Breast cancer is the most common cancer affecting women and one in eight women will develop the disease in their life time
An estimated 50,000 women are diagnosed with breast cancer each year in the UK, while in the US, more than 230,000 women were diagnosed in 2015 alone.
78% of women will now survive breast cancer for 10 years or more (2010-11 figures for England and Wales)
Treatment includes lumpectomy or mastectomy surgery with adjuvant therapy such as chemotherapy and/or radiation.
Around 40% of breast cancer patients will have a mastectomy. There were 23,200 mastectomies carried out in England in 2011/12 (NHS). This figure is likely to grow as more women opt for preventative mastectomy following the identification of the BRAC genes.
40% of women suffer from depression post-mastectomy.

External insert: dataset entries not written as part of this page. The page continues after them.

(* ===== verification/Gfp.v ===== *)
(** * Reference-counted page frames

    [GFP] of kernel/mem/gfp.h and kernel/mem/gfp.cpp: the kernel's page-frame
    interface, a table of reference counts (for the copy-on-write pages that
    address spaces share) on top of a raw allocator.  The raw allocator is the
    concept [RawGFP] of kernel/mem/gfp_def.h, here a type class with the
    contract [GFP] relies on; [BuddyAllocator] and [LinearGrowGFP] are its
    instances. *)
From S2P Require Import Prelude ErrCode Addr Buddy.

Module Gfp.

(** ** The concept [RawGFP] *)

(** Page number [pfn] lies in the [n] pages from address [p]. *)
Definition in_pages (pfn p n : Z) : Prop := p / PAGESIZE <= pfn < p / PAGESIZE + n.
#[export] Instance in_pages_dec pfn p n : Decision (in_pages pfn p n).
Proof. unfold in_pages. apply _. Defined.

Class RawGFP (S : Type) := {
  raw_get_free_page : Z → M S Z;
  raw_put_page : Z → Z → M S unit;
  (** consistency, the free pages, and when a call is allowed *)
  raw_inv : S → Prop;
  raw_free : S → Z → Prop;
  raw_get_pre : S → Z → Prop;
  raw_put_pre : S → Z → Z → Prop;
  (** an allocation hands out free pages, and makes none free *)
  raw_get_law s n :
    raw_inv s → raw_get_pre s n →
    ∃ r s', raw_get_free_page n s = Fin r s' ∧ raw_inv s' ∧
      (∀ q, raw_free s' q → raw_free s q) ∧
      match r with
      | Ok p => (PAGESIZE | p) ∧ is_u64 p ∧ ∀ q, in_pages q p n → raw_free s q ∧ ~ raw_free s' q
      | Err _ => True
      end;
  (** a release makes at most the given pages free *)
  raw_put_law s p n :
    raw_inv s → raw_put_pre s p n →
    ∃ s', raw_put_page p n s = Fin (Ok tt) s' ∧ raw_inv s' ∧
      ∀ q, raw_free s' q → raw_free s q ∨ in_pages q p n;
}.

(** ** [LinearGrowGFP] *)

Record linear := mkLinear { curaddr : Z; boundary : Z }.

Record MemRegion := { rg_begin : Z; rg_size : Z; rg_free : bool }.
(** The scan of [pre_init]: the largest free region. *)
Definition largest_region (rs : list MemRegion) : Z * Z :=
  foldl (λ '(base, max_size) r,
           if rg_free r && (max_size <? rg_size r) then (rg_begin r, rg_size r) else (base, max_size))
    (0, 0) rs.
Definition linear_pre_init (rs : list MemRegion) : option linear :=
  let '(base, max_size) := largest_region rs in
  baseaddr ← mk_addr PA (page_align_up base);
  bound ← mk_addr PA (add64 baseaddr max_size);
  bound ← mk_addr PA (page_align_down bound);
  Some (mkLinear baseaddr bound).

Current treatment options for breast reconstruction following a mastectomy
Current guidelines recommend that women should be offered the option of breast reconstruction after mastectomy– either immediately or at a later date. The reconstruction techniques available include:
- Artificial implants
- Artificial implant with a tissue transplant from the patient
- Free fat transfer where fat is taken from another part of the body is used to rebuild the breast
- Free flap transfer where tissue including skin, fat and blood vessels are transplanted from another part of the body to reconstruct the breast
However, for various reasons each of these breast reconstruction methods can be unreliable and unsatisfactory. Artificial implants can be rejected; they don’t always look or feel natural and will also need replacing every five to ten years. Free fat and free flap transfer methods create a more natural look and feel. However, procedures frequently fail when the transferred fat is reabsorbed into the body. The tissue transferred in free flap surgery can also be reabsorbed and tissue rejection is a common risk.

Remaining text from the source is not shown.